CityPets Veterinary Care & Wellness in Baltimore: General Practice with Wellness Plans and Extended Hours
CityPets Veterinary Care & Wellness is a general-practice veterinary clinic in Baltimore that handles routine care, preventive medicine, and acute illness for dogs and cats, operating with evening and weekend hours that accommodate working pet owners.
What CityPets actually is
CityPets is a small-animal general practice, not a specialty referral center. It provides vaccination, wellness exams, dental cleaning, ear and skin treatment, and basic surgical procedures like spaying and neutering. The clinic is not AAHA-accredited, which means it does not meet the American Animal Hospital Association's standards for facility design, staff training, or quality assurance; that distinction matters if you prioritize third-party verification of veterinary standards. CityPets does not offer emergency surgery or 24-hour trauma care; it refers critical cases to regional emergency hospitals.
Services and pricing
CityPets charges $55 to $75 for an initial consultation exam, depending on whether blood work or diagnostics are included. Routine wellness exams for established patients run $45 to $60. Vaccinations (rabies, DHPP, feline leukemia) cost $20 to $35 per vaccine. Spay and neuter procedures range from $250 to $400 depending on the animal's age, weight, and sex; ovariohysterectomy (spay) is typically more expensive than castration (neuter). Dental cleanings with anesthesia cost $300 to $500.
The clinic offers a wellness plan called CityPets+ that bundles two annual exams, vaccines, heartworm testing, and flea prevention into a monthly subscription. Pricing starts at $35 per month for cats and $45 to $55 for dogs, depending on size. The plan reduces per-visit costs for routine care but locks you into monthly payments year-round; it makes financial sense if your pet is healthy and you plan to stay with the clinic.
Confirm current pricing before booking, as service costs shift with supply and staffing.
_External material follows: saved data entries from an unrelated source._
Definition IsNullAssetTxDataScript (s : CScript) : bool :=
  (23 <? size s) && (aget s 0 =? OP_RVH_ASSET) && (aget s 1 =? 0x14).
Definition IsNullGlobalRestrictionAssetTxDataScript (s : CScript) : bool :=
  (6 <? size s) && (aget s 0 =? OP_RVH_ASSET) && (aget s 1 =? OP_RESERVED) && (aget s 2 =? OP_RESERVED).
Definition IsNullAssetVerifierTxDataScript (s : CScript) : bool :=
  (3 <? size s) && (aget s 0 =? OP_RVH_ASSET) && (aget s 1 =? OP_RESERVED) && negb (aget s 2 =? OP_RESERVED).
Definition IsNullAsset (s : CScript) : bool :=
  IsNullAssetTxDataScript s || IsNullGlobalRestrictionAssetTxDataScript s || IsNullAssetVerifierTxDataScript s.

(** ** Script numbers: lemmas *)

Lemma le_bytes_app a b : le_bytes (a ++ b) = le_bytes a + 2 ^ (8 * size a) * le_bytes b.
Proof.
  induction a as [|x a IH]; [simpl; lia|]. cbn [app le_bytes length]. rewrite IH.
  replace (8 * Z.of_nat (S (length a))) with (8 + 8 * size a) by lia. rewrite Z.pow_add_r by lia. ring.
Qed.

Lemma le_bytes_range l : Forall is_u8 l -> 0 <= le_bytes l < 2 ^ (8 * size l).
Proof.
  induction 1 as [|b l Hb Hl IH]; [simpl; lia|]. cbn [le_bytes length].
  replace (8 * Z.of_nat (S (length l))) with (8 + 8 * size l) by lia. rewrite Z.pow_add_r by lia.
  unfold is_u8 in Hb. nia.
Qed.

Lemma bytes_snoc l b : Forall is_u8 l -> is_u8 b -> Forall is_u8 (l ++ [b]).
Proof. intros Hl Hb. apply Forall_app. split; [done|]. by constructor. Qed.

Lemma pow8_mono a b : a <= b -> 2 ^ (8 * a) <= 2 ^ (8 * b).
Proof. intros Hab. apply Z.pow_le_mono_r; lia. Qed.

Lemma set_vch_loop_value vch i r :
  Forall is_u8 vch -> 0 <= i -> i + size vch <= 7 -> 0 <= r < 2 ^ (8 * i) ->
  set_vch_loop vch i r = r + 2 ^ (8 * i) * le_bytes vch.
Proof.
  intros Hv. revert i r. induction Hv as [|b vch Hb Hv IH]; intros i r Hi Hs Hr; [simpl; lia|].
  cbn [set_vch_loop le_bytes length] in *. rewrite lor_shiftl_add by lia.
  unfold is_u8 in Hb. pose proof (pow8_mono (i + 1) 7 ltac:(lia)) as Hm.
  assert (2 ^ (8 * (i + 1)) = 2 ^ (8 * i) * 2 ^ 8) as E by (rewrite <- Z.pow_add_r by lia; f_equal; lia).
  assert (0 <= r + 2 ^ (8 * i) * b < 2 ^ (8 * (i + 1))) as Hr' by (rewrite E; nia).
  rewrite (s64_id (r + 2 ^ (8 * i) * b)) by (unfold is_s64; lia).
  rewrite IH by lia. rewrite E. ring.
Qed.

Lemma back_snoc l b : back (l ++ [b]) = b.
Proof. unfold back. by rewrite last_snoc. Qed.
How CityPets compares to other Baltimore veterinarians
Baltimore has three broad categories of small-animal clinics: AAHA-accredited practices like those in Canton and Fells Point, which typically charge 15 to 25 percent more but operate under strict facility standards; independent general practices like CityPets; and corporate chains like Banfield (in PetSmart locations citywide) and VCA hospitals, which offer standardized care and extended hours but less personalized relationships.
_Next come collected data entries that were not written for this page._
(* ===== verification/Merkle.v ===== *)
(** [consensus/merkle.cpp] and [merkleblock.h/.cpp]: Merkle roots, branches and
    partial Merkle trees.  Double SHA-256 of two concatenated hashes is the
    parameter [Hash2]; hashes are numbers.  The constant-space computation of
    the root (a binary counter of subtree hashes) and the recursive tree of
    [CPartialMerkleTree] are independent implementations of the same tree, which the theorems
    relate. *)

From stdpp Require Import prelude.
From Stdlib Require Import ZArith Lia.
From S2P Require Import Prelude Transaction.

Open Scope Z_scope.

(** [CHash256().Write(a, 32).Write(b, 32)] *)
Class MerkleHash := Hash2 : Z -> Z -> Z.

Section Compute.
Context `{MerkleHash}.

(** [count & (((uint32_t)1) << level)] *)
Definition bit_clear (count : Z) (level : nat) : bool :=
  Z.land count (u32 (Z.shiftl 1 (Z.of_nat level))) =? 0.

(** The variables of the computation besides [inner] and [count]. *)
Record mstate := mkM {
  m_level : nat;
  m_h : Z;
  m_matchh : bool;
  m_branch : list Z;
  m_mutated : bool
}.

(** One combination of [inner[level]] with [h]: the branch bookkeeping, then
    the hash.  [check] is whether the duplicate test is made (the first loop
    only). *)
Definition combine (pbranch check : bool) (inner : list Z) (matchlevel : Z) (s : mstate) : mstate :=
  let left := aget inner (Z.of_nat (m_level s)) in
  let '(branch, matchh) :=
    if pbranch then
      if m_matchh s then (m_branch s ++ [left], true)
      else if matchlevel =? Z.of_nat (m_level s) then (m_branch s ++ [m_h s], true)
      else (m_branch s, false)
    else (m_branch s, m_matchh s) in
  mkM (S (m_level s)) (Hash2 left (m_h s)) matchh branch
      (if check then m_mutated s || (left =? m_h s) else m_mutated s).

(** [while (!(count & (1 << level)))] around [combine]; at most 32 levels. *)
Fixpoint combine_loop (fuel : nat) (pbranch check : bool) (inner : list Z) (count matchlevel : Z)
    (s : mstate) : option mstate :=
  if bit_clear count (m_level s) then
    match fuel with
    | O => None
    | S fuel' => combine_loop fuel' pbranch check inner count matchlevel (combine pbranch check inner matchlevel s)
    end
  else Some s.

(** The loop over the leaves. *)
Fixpoint leaves_loop (pbranch : bool) (branchpos : Z) (leaves : list Z) (count : Z) (inner : list Z)
    (matchlevel : Z) (branch : list Z) (mutated : bool) : option (list Z * Z * list Z * bool) :=
  match leaves with
  | [] => Some (inner, matchlevel, branch, mutated)
  | leaf :: rest =>
      let matchh := count =? branchpos in
      let count' := u32 (count + 1) in
      match combine_loop 32 pbranch true inner count' matchlevel (mkM 0 leaf matchh branch mutated) with
      | None => None
      | Some s =>
          leaves_loop pbranch branchpos rest count' (aset inner (Z.of_nat (m_level s)) (m_h s))
            (if m_matchh s then Z.of_nat (m_level s) else matchlevel) (m_branch s) (m_mutated s)
      end
  end.

(** The lowest level whose bit is set. *)
Fixpoint lowest_level (fuel : nat) (count : Z) (level : nat) : option nat :=
  if bit_clear count level then
    match fuel with O => None | S fuel' => lowest_level fuel' count (S level) end
  else Some level.

(** The final sweep over the right edge of the tree. *)
Fixpoint sweep (fuel : nat) (pbranch : bool) (inner : list Z) (matchlevel count : Z) (s : mstate)
    : option mstate :=
  if count =? u32 (Z.shiftl 1 (Z.of_nat (m_level s))) then Some s
  else
    match fuel with
    | O => None
    | S fuel' =>
        let branch := if pbranch && m_matchh s then m_branch s ++ [m_h s] else m_branch s in
        let count' := u32 (count + u32 (Z.shiftl 1 (Z.of_nat (m_level s)))) in
        match combine_loop 32 pbranch false inner count' matchlevel
                (mkM (S (m_level s)) (Hash2 (m_h s) (m_h s)) (m_matchh s) branch (m_mutated s)) with
        | None => None
        | Some s' => sweep fuel' pbranch inner matchlevel count' s'
        end
    end.

(** [MerkleComputation]: root, mutated flag and branch. *)
Definition MerkleComputation (leaves : list Z) (branchpos : Z) (pbranch : bool)
    : option (Z * bool * list Z) :=
  match leaves with
  | [] => Some (0, false, [])
  | _ =>
      match leaves_loop pbranch branchpos leaves 0 (replicate 32 0) (-1) [] false with
      | None => None
      | Some (inner, matchlevel, branch, mutated) =>
          let count := u32 (Z.of_nat (length leaves)) in
          match lowest_level 32 count 0 with
          | None => None
          | Some level =>
              match sweep 32 pbranch inner matchlevel count
                      (mkM level (aget inner (Z.of_nat level)) (matchlevel =? Z.of_nat level) branch mutated) with
              | None => None
              | Some s => Some (m_h s, m_mutated s, m_branch s)
              end
          end
      end
  end.

Definition ComputeMerkleRoot (leaves : list Z) : option (Z * bool) :=
  option_map fst (MerkleComputation leaves (u32 (-1)) false).

Definition ComputeMerkleBranch (leaves : list Z) (position : Z) : option (list Z) :=
  option_map snd (MerkleComputation leaves position true).

Fixpoint ComputeMerkleRootFromBranch (hash : Z) (vMerkleBranch : list Z) (nIndex : Z) : Z :=
  match vMerkleBranch with
  | [] => hash
  | it :: rest =>
      ComputeMerkleRootFromBranch
        (if negb (Z.land nIndex 1 =? 0) then Hash2 it hash else Hash2 hash it) rest (Z.shiftr nIndex 1)
  end.

Definition BlockMerkleRoot (vtx : list CTransaction) : option (Z * bool) :=
  ComputeMerkleRoot (map txid vtx).

(** [leaves[0].SetNull()] is out of range on a block without transactions. *)
Definition BlockWitnessMerkleRoot (GetWitnessHash : CTransaction -> Z) (vtx : list CTransaction)
    : option (Z * bool) :=
  match vtx with
  | [] => None
  | _ :: rest => ComputeMerkleRoot (0 :: map GetWitnessHash rest)
  end.

Definition BlockMerkleBranch (vtx : list CTransaction) (position : Z) : option (list Z) :=
  ComputeMerkleBranch (map txid vtx) position.
End Compute.

(** ** Partial Merkle trees *)

Record CPartialMerkleTree := mkPMT {
  nTransactions : Z;
  vBits : list bool;
  vHash : list Z;
  fBad : bool
}.

Section Partial.
Context `{MerkleHash}.

(** [(nTransactions + (1 << height) - 1) >> height] *)
Definition CalcTreeWidth (n : Z) (height : nat) : Z :=
  Z.shiftr (u32 (n + Z.shiftl 1 (Z.of_nat height) - 1)) (Z.of_nat height).

(** [CalcHash] on a non-empty list of transaction ids. *)
Fixpoint CalcHash (vTxid : list Z) (height : nat) (pos : Z) : Z :=
  match height with
  | O => aget vTxid pos
  | S h =>
      let left := CalcHash vTxid h (pos * 2) in
      let right := if pos * 2 + 1 <? CalcTreeWidth (Z.of_nat (length vTxid)) h
                   then CalcHash vTxid h (pos * 2 + 1) else left in
      Hash2 left right
  end.

(** [for (p = pos << height; p < (pos+1) << height && p < nTransactions; p++)
    fParentOfMatch |= vMatch[p];] *)
Definition parent_of_match (vMatch : list bool) (n : Z) (height : nat) (pos : Z) : bool :=
  let first := Z.shiftl pos (Z.of_nat height) in
  let last := Z.min (Z.shiftl (pos + 1) (Z.of_nat height)) n in
  existsb (fun p => nth p vMatch false) (seq (Z.to_nat first) (Z.to_nat (last - first))).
Choose CityPets if you want a neighborhood clinic with flexible evening and weekend hours, stable pricing, and a single veterinarian who remembers your pet's history. Choose an AAHA-accredited clinic if you prioritize formal accreditation and do not mind paying a premium. Choose Banfield or VCA if you need weekend or holiday access and value consistency across locations; Banfield is the cheapest option but relies on corporate protocols rather than individual veterinarian judgment. Choose a specialty referral practice only if your pet has a diagnosed condition requiring a board-certified specialist in dermatology, orthopedics, or internal medicine.
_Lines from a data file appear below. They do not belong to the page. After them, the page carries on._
Lemma sound_trans d s s1 s2 : sound_step d s s1 -> sound_step d s1 s2 -> sound_step d s s2.
Proof.
  intros (m1 & i1 & Em1 & Ei1 & F1) (m2 & i2 & Em2 & Ei2 & F2). exists (m1 ++ m2), (i1 ++ i2).
  rewrite Em2, Ei2, Em1, Ei1, !app_assoc. split_and!; [done..|]. by apply Forall2_app.
Qed.

(** A node at height [h] of a tree for [m] transactions that has the hash of the
    block's node [d] levels higher.  The widths of the two trees may differ: a
    right child the block does not have would equal its sibling, which is
    refused. *)
Lemma extract_sound m d h pos s :
  (h + d <= 30)%nat -> 0 <= pos < Merkle.width vTxid (h + d) ->
  x_bad (TraverseAndExtract m h pos s).2 = false ->
  (TraverseAndExtract m h pos s).1 = CalcHash vTxid (h + d) pos ->
  collision \/ sound_step d s (TraverseAndExtract m h pos s).2.
Proof.
  revert pos s. induction h as [|h IH]; intros pos s Hh Hp; cbn [TraverseAndExtract];
    destruct (x_bits s) as [|b bits]; try done.
  - destruct (x_hash s) as [|hash hashes]; [done|]. destruct b; cbn [andb fst snd]; intros _ Eh; right.
    + exists [hash], [pos]. split_and!; [done..|]. by constructor; [|constructor].
    + by apply sound_refl.
  - destruct b; cbn [negb]; [|destruct (x_hash s); [done|]; intros _ _; right; by apply sound_refl].
    cbn [Nat.add] in Hp |- *. pose proof (width_child vTxid (h + d) pos Hp) as Hc.
    cbn [CalcHash]. rewrite CalcTreeWidth_width by (done || lia).
    set (s0 := mkX bits (x_hash s) (x_bad s) (x_match s) (x_index s)).
    pose proof (IH (pos * 2) s0 ltac:(lia) Hc) as IHl.
    destruct (TraverseAndExtract m h (pos * 2) s0) as [l s1] eqn:E1. cbn [fst snd] in IHl.
    destruct (pos * 2 + 1 <? CalcTreeWidth m h).
    + pose proof (IH (pos * 2 + 1) s1 ltac:(lia)) as IHr. pose proof (extract_bad m h (pos * 2 + 1) s1) as Hb1.
      destruct (TraverseAndExtract m h (pos * 2 + 1) s1) as [r s2] eqn:E2. cbn [fst snd x_bad] in *.
      intros [Hbad Hlr%Z.eqb_neq]%orb_false_iff Eh. apply Hash2_eq in Eh as [|[El Er]]; [by left|].
      destruct (Z.ltb_spec (pos * 2 + 1) (Merkle.width vTxid (h + d))) as [Hlt|Hge]; [|by rewrite <- El in Er].
      destruct (x_bad s1); [by rewrite Hb1 in Hbad|].
      destruct IHl as [|IHl]; [done..|by left|]. destruct IHr as [|IHr]; [lia|done..|by left|].
      right. eapply (sound_trans d _ s1); [exact IHl|]. destruct IHr as (ms & ix & Hm). exists ms, ix. exact Hm.
    + cbn [fst snd]. intros Hbad Eh. apply Hash2_eq in Eh as [|[El _]]; [by left|].
      destruct IHl as [|IHl]; [done..|by left|]. by right.
Qed.

(** A transaction id that is the hash of a pair. *)
Definition txid_is_pair : Prop := exists p a b, 0 <= p < n /\ aget vTxid p = Hash2 a b.

(** A tree that reaches below the transactions. *)
Lemma extract_deep m d h pos s :
  (h <= 30)%nat -> 0 <= pos < Merkle.width vTxid h ->
  x_bad (TraverseAndExtract m (h + S d) pos s).2 = false ->
  (TraverseAndExtract m (h + S d) pos s).1 = CalcHash vTxid h pos ->
  collision \/ txid_is_pair \/ x_match (TraverseAndExtract m (h + S d) pos s).2 = x_match s.
Proof.
  revert pos s. induction h as [|h IH]; intros pos s Hh Hp; cbn [Nat.add TraverseAndExtract];
    destruct (x_bits s) as [|b bits]; try done;
    (destruct b; cbn [negb]; [|destruct (x_hash s); [done|]; intros _ _; right; by right]).
  - intros _ Eh. right. left. rewrite width_0 in Hp. cbn [CalcHash] in Eh.
    destruct (TraverseAndExtract m d (pos * 2) _) as [l s1]. destruct (pos * 2 + 1 <? CalcTreeWidth m d).
    + destruct (TraverseAndExtract m d (pos * 2 + 1) s1) as [r s2]. by exists pos, l, r.
    + by exists pos, l, l.
  - pose proof (width_child vTxid h pos Hp) as Hc. cbn [CalcHash]. rewrite CalcTreeWidth_width by (done || lia).
    set (s0 := mkX bits (x_hash s) (x_bad s) (x_match s) (x_index s)).
    pose proof (IH (pos * 2) s0 ltac:(lia) Hc) as IHl.
    destruct (TraverseAndExtract m (h + S d) (pos * 2) s0) as [l s1] eqn:E1. cbn [fst snd] in IHl.
    destruct (pos * 2 + 1 <? CalcTreeWidth m (h + S d)).
    + pose proof (IH (pos * 2 + 1) s1 ltac:(lia)) as IHr. pose proof (extract_bad m (h + S d) (pos * 2 + 1) s1) as Hb1.
      destruct (TraverseAndExtract m (h + S d) (pos * 2 + 1) s1) as [r s2] eqn:E2. cbn [fst snd x_bad x_match] in *.
      intros [Hbad Hlr%Z.eqb_neq]%orb_false_iff Eh. apply Hash2_eq in Eh as [|[El Er]]; [by left|].
      destruct (Z.ltb_spec (pos * 2 + 1) (Merkle.width vTxid h)) as [Hlt|Hge]; [|by rewrite <- El in Er].
      destruct (x_bad s1); [by rewrite Hb1 in Hbad|].
      destruct IHl as [|[|IHl]]; [done..|by left|by right; left|]. destruct IHr as [|[|IHr]]; [lia|done..|by left|by right; left|].
      right. right. by rewrite IHr, IHl.
    + cbn [fst snd]. intros Hbad Eh. apply Hash2_eq in Eh as [|[El _]]; [by left|]. by apply IHl.
Qed.
End Soundness.

(** ** Theorems *)

(** C32. A partial Merkle tree built for a block's transactions and matches
    extracts, from the object and from its serialized form, to the block's Merkle root, the
    matched transaction ids and their positions, in order.  (No two sibling
    subtrees may have the same hash, which extraction treats as an attack.) *)
Theorem PartialMerkleTree_roundtrip `{MerkleHash} (vTxid : list Z) (vMatch : list bool) :
  1 <= Z.of_nat (length vTxid) <= GetMaxBlockWeight / MIN_TRANSACTION_WEIGHT -> no_twins vTxid ->
  exists t root mutated,
    CPartialMerkleTree_build vTxid vMatch = Some t /\
    ComputeMerkleRoot vTxid = Some (root, mutated) /\
    let ps := filter (fun p => nth p vMatch false = true) (seq 0 (length vTxid)) in
    let result := Some (root, map (fun p => aget vTxid (Z.of_nat p)) ps, map Z.of_nat ps) in
    ExtractMatches t [] = result /\ ExtractMatches (PMT_read (PMT_write t)) [] = result.
Proof.
  intros Hn Hd. assert (1 <= Z.of_nat (length vTxid) <= 2 ^ 30) as Hn'.
  { split; [lia|]. change (GetMaxBlockWeight / MIN_TRANSACTION_WEIGHT) with 33333 in Hn. lia. }
  destruct (merkle_root_tree vTxid Hn') as (L & mutated & EL & Hw & HL & Eroot & _).
  pose proof (build_sizes vTxid vMatch Hn' L 0 HL ltac:(lia)) as [Hs1 Hs2].
  pose proof (fun bs => extract_build vTxid vMatch Hn' L 0 bs [] false [] [] Hd HL ltac:(lia)) as Hx.
  unfold matched in Hx. rewrite (below_root vTxid Hn' L Hw) in *. rewrite length_seq in Hs1.
  unfold CPartialMerkleTree_build. rewrite EL.
  destruct (TraverseAndBuild vTxid vMatch L 0) as [bits hashes]. cbn [fst snd app] in *.
  eexists _, _, mutated. split_and!; [done|done|..]; cbv zeta.
  - apply (ExtractMatches_padded (mkPMT _ bits hashes false) L bits 0); try done; simpl; try lia.
    + by rewrite app_nil_r.
    + specialize (Hx []). rewrite !app_nil_r in Hx. exact Hx.
  - destruct (unpack_pack_bits (length bits) bits (le_n _)) as (pad & Hp & Hm & E).
    unfold PMT_read, PMT_write. cbn [nTransactions vHash vBits]. rewrite E.
    specialize (Hx (replicate pad false)). rewrite app_nil_r in Hx.
    apply (ExtractMatches_padded (mkPMT _ (bits ++ replicate pad false) hashes false) L bits pad); try done; simpl; try lia.
Qed.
Who CityPets suits and who it does not
CityPets works well for pet owners in or near Harbor East or Canton who have stable, healthy pets and can schedule appointments within standard business hours plus evenings. The clinic's wellness plan suits owners who are willing to commit to monthly payments in exchange for bundled preventive care. It is a poor fit for owners who need emergency care after hours; use an emergency clinic for trauma, poisoning, or severe illness at night or on holidays. It is also not ideal if your pet has a complex chronic condition that would benefit from AAHA-standard facility protocols or specialist input.
What the first visit involves
Call to schedule an appointment at least one week in advance; walk-ins are accommodated if the schedule permits, but waits can exceed 30 minutes. Bring your pet's medical records from any previous veterinarian. The exam itself takes 20 to 30 minutes. If your pet needs vaccines or blood work, add 15 to 20 minutes. Expect to discuss diet, behavior, and medical history; ask about the wellness plan if you anticipate multiple visits per year. Payment is due at checkout; the clinic accepts cash, card, and CareCredit.
Hours, parking, and logistics
CityPets is open Monday to Friday 8:00 a.m. to 7:00 p.m., Saturday 9:00 a.m. to 5:00 p.m., and closed Sunday. The clinic is located in a small commercial block with street parking; arriving 10 minutes early helps you secure a spot. There is no dedicated lot. If you cannot reach the clinic by phone, email works but typically replies within 24 hours on weekdays.
CityPets fills a practical niche for Baltimore pet owners who need a local, reasonably priced general practice with hours that fit a working schedule. It is not the most accredited clinic in the city, but for routine and preventive care, the trade-off between cost and convenience makes sense for many households.